Only the lines below starting at the one containing "#[global] Instance vtype_eq_dec" and ending at the one containing "(** Modelled from the spec: the" belong in the answer, each copied exactly.

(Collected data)
==========

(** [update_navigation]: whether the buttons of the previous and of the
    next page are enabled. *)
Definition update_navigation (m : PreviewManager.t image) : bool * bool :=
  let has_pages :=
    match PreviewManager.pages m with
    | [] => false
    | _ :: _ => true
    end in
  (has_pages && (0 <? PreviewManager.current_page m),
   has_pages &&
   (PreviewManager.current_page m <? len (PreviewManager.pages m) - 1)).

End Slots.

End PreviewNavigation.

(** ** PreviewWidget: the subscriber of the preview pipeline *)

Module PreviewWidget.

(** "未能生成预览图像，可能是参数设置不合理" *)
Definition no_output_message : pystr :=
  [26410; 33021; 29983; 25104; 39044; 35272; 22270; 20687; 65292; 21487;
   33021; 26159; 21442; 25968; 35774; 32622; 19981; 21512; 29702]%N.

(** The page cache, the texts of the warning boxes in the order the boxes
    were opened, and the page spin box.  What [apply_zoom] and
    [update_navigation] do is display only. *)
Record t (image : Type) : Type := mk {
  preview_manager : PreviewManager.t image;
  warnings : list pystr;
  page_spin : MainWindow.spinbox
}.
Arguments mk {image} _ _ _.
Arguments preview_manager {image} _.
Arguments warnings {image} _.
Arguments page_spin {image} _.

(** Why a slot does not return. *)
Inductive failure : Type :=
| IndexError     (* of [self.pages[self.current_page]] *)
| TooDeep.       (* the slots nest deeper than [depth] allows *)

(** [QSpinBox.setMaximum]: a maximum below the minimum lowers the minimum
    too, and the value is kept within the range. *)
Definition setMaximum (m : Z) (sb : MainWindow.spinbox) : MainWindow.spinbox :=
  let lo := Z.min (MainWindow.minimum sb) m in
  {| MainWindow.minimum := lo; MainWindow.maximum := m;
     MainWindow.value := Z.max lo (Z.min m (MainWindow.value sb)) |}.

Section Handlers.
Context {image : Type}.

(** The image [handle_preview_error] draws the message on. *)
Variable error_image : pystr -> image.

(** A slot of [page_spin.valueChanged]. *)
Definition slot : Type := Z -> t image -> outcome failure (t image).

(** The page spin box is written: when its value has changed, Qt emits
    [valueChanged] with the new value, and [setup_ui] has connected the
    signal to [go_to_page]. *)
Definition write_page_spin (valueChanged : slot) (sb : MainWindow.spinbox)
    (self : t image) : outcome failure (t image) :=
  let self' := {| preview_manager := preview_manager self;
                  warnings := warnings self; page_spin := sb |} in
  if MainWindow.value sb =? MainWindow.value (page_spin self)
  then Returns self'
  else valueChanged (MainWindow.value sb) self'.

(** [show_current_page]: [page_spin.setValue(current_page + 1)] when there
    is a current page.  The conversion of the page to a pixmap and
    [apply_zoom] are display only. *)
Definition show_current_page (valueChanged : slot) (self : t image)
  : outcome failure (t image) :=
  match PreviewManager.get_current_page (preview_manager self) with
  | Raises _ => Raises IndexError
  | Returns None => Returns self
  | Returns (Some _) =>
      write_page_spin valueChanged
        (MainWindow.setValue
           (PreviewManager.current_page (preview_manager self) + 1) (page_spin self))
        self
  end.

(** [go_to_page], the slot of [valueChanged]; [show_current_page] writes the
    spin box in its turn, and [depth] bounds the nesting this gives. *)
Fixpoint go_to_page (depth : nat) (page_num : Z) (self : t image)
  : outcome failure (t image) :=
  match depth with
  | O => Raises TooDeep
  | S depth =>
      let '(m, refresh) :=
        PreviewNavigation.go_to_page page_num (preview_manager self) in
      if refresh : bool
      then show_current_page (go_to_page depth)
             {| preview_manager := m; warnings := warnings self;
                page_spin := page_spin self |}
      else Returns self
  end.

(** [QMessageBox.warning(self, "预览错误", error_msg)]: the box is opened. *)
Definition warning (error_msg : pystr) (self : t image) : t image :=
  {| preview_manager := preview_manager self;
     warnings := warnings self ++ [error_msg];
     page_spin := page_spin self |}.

==========

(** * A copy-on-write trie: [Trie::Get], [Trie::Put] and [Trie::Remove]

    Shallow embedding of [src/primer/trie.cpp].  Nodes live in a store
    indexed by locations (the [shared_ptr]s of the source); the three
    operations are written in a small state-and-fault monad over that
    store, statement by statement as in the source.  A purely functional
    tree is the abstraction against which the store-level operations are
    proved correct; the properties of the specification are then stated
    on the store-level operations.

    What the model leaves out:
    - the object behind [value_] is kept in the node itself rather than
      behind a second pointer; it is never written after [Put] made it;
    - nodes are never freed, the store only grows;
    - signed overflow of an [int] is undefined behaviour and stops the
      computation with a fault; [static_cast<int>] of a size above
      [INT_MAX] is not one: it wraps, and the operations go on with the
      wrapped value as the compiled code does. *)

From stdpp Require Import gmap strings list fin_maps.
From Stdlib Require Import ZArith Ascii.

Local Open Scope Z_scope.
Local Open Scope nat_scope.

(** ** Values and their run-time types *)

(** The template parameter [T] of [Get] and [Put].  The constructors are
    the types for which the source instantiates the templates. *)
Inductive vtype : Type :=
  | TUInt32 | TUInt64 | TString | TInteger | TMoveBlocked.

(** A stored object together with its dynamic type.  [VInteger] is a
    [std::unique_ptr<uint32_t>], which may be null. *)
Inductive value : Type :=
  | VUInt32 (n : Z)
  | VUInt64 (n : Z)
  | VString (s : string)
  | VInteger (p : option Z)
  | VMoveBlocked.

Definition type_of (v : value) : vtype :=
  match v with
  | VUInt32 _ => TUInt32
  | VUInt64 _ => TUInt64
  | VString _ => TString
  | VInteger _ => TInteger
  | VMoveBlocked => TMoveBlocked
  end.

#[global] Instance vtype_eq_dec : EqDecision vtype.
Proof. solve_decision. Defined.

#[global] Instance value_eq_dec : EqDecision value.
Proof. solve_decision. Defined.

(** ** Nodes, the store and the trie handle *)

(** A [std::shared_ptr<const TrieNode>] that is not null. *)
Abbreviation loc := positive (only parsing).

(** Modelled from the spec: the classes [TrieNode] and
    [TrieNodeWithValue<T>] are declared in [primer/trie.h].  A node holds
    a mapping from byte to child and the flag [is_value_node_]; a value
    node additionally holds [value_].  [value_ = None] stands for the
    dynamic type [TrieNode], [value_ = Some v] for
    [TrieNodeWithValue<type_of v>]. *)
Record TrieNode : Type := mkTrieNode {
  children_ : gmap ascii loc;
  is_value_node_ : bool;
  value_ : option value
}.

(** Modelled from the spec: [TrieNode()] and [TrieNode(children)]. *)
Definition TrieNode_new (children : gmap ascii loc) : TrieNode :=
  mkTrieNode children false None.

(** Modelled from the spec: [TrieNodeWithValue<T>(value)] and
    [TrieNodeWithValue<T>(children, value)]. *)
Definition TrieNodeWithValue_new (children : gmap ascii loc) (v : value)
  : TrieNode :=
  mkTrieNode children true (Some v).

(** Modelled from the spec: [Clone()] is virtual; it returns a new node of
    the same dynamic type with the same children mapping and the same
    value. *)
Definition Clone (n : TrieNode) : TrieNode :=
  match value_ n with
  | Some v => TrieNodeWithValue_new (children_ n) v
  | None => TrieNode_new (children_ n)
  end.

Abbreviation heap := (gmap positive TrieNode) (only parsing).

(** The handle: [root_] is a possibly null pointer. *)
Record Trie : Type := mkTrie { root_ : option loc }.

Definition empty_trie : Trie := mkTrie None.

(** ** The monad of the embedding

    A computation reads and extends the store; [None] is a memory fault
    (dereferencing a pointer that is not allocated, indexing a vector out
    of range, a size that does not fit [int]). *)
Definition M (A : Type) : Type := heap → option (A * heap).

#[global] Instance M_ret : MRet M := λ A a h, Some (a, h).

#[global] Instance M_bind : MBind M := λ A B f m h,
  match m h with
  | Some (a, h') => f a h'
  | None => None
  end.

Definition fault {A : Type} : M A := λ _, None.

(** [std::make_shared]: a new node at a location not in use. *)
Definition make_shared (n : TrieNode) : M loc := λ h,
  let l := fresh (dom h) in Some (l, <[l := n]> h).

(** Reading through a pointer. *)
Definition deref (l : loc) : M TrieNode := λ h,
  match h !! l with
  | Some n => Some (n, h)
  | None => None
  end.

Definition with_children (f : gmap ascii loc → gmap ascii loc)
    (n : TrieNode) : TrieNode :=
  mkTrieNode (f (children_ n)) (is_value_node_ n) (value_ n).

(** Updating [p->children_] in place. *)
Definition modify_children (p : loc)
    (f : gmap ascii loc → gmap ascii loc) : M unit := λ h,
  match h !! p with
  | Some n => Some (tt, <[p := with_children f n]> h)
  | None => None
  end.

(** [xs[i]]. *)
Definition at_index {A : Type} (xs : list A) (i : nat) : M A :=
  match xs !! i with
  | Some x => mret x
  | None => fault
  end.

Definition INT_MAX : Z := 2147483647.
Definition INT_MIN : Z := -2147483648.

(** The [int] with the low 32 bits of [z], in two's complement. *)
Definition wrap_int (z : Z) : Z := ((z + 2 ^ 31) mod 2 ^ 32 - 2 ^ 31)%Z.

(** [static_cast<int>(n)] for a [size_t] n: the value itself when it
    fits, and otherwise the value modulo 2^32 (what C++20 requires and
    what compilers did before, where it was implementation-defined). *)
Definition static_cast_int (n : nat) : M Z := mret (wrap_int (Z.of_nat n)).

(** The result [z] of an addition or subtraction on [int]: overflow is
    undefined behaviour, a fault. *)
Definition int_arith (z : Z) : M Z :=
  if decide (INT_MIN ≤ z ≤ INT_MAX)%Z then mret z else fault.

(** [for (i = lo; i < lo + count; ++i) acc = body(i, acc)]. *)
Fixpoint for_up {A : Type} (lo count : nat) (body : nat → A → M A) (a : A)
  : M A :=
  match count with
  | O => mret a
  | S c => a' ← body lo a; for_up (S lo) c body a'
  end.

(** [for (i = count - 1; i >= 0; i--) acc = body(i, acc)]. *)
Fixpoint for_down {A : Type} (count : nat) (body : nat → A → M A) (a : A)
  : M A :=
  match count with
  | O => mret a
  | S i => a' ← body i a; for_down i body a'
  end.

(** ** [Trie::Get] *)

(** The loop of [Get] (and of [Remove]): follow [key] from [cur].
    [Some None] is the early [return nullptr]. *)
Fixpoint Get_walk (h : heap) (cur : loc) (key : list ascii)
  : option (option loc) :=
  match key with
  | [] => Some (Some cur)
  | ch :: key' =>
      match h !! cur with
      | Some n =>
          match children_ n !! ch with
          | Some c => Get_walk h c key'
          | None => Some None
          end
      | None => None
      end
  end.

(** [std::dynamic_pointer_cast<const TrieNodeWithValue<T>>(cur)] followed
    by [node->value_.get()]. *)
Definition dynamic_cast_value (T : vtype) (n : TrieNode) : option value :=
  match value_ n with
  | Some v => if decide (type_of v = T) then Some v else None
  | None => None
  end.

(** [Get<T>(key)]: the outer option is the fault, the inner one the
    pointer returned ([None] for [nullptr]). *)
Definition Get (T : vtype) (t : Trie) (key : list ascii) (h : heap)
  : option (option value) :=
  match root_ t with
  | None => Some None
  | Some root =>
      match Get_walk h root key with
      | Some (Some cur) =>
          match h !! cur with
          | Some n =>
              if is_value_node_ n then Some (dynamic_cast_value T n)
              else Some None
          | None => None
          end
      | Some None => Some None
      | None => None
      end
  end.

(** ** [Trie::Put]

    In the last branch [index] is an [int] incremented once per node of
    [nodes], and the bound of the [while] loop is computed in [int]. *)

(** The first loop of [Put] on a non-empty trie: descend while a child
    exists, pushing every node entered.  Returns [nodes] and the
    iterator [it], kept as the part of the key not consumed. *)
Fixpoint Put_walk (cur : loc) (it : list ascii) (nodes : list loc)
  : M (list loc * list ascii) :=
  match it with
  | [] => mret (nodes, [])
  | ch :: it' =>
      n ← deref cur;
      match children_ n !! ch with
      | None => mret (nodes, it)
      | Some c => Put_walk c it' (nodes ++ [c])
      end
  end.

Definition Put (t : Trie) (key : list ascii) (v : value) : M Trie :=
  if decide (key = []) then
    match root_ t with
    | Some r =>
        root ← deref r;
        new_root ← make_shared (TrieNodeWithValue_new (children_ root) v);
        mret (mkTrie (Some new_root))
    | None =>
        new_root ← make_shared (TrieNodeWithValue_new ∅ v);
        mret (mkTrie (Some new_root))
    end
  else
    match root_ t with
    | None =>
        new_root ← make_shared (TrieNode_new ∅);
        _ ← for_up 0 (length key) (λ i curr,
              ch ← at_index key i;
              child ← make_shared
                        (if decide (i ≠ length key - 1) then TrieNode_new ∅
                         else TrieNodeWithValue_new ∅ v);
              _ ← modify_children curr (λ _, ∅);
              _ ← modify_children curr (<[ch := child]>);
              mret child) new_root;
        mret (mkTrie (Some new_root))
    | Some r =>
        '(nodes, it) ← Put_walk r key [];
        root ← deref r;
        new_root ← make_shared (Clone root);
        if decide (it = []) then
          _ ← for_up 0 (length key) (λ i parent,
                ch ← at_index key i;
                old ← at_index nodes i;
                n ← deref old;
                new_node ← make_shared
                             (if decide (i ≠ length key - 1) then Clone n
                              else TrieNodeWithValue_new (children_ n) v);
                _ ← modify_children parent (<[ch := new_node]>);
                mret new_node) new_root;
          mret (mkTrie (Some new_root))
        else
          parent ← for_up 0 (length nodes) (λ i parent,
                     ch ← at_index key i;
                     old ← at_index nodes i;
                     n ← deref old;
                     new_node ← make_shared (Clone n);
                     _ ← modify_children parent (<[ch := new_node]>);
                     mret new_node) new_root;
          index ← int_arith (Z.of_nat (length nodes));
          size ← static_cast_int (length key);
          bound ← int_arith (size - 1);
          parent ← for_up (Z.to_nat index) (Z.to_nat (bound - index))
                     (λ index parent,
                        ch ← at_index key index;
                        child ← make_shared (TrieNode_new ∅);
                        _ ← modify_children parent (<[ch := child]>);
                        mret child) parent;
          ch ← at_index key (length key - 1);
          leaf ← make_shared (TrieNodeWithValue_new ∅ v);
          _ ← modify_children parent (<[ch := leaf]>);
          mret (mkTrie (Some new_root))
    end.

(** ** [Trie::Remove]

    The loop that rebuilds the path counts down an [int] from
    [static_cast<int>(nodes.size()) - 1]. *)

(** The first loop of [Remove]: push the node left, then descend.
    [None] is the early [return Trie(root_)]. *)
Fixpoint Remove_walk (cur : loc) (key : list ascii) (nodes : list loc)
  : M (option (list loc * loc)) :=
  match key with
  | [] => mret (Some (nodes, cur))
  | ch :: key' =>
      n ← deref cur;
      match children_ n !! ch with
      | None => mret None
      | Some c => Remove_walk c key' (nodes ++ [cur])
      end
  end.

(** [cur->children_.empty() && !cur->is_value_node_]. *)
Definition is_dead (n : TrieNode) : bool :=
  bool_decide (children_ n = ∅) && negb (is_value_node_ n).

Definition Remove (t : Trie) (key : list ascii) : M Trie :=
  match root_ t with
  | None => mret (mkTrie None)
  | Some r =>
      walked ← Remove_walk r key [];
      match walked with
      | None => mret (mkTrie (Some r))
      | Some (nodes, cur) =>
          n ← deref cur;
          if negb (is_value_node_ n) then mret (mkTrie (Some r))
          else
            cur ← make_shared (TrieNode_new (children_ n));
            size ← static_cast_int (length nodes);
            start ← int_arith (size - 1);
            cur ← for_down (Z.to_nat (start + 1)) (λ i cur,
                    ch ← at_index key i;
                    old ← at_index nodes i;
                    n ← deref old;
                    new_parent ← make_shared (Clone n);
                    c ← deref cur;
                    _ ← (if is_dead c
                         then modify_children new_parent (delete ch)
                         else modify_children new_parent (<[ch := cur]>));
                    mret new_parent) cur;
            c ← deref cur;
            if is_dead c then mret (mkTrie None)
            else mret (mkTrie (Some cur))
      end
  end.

==========

# Exercise output
#[global] Instance vtype_eq_dec : EqDecision vtype.
Proof. solve_decision. Defined.

#[global] Instance value_eq_dec : EqDecision value.
Proof. solve_decision. Defined.

(** ** Nodes, the store and the trie handle *)

(** A [std::shared_ptr<const TrieNode>] that is not null. *)
Abbreviation loc := positive (only parsing).

(** Modelled from the spec: the classes [TrieNode] and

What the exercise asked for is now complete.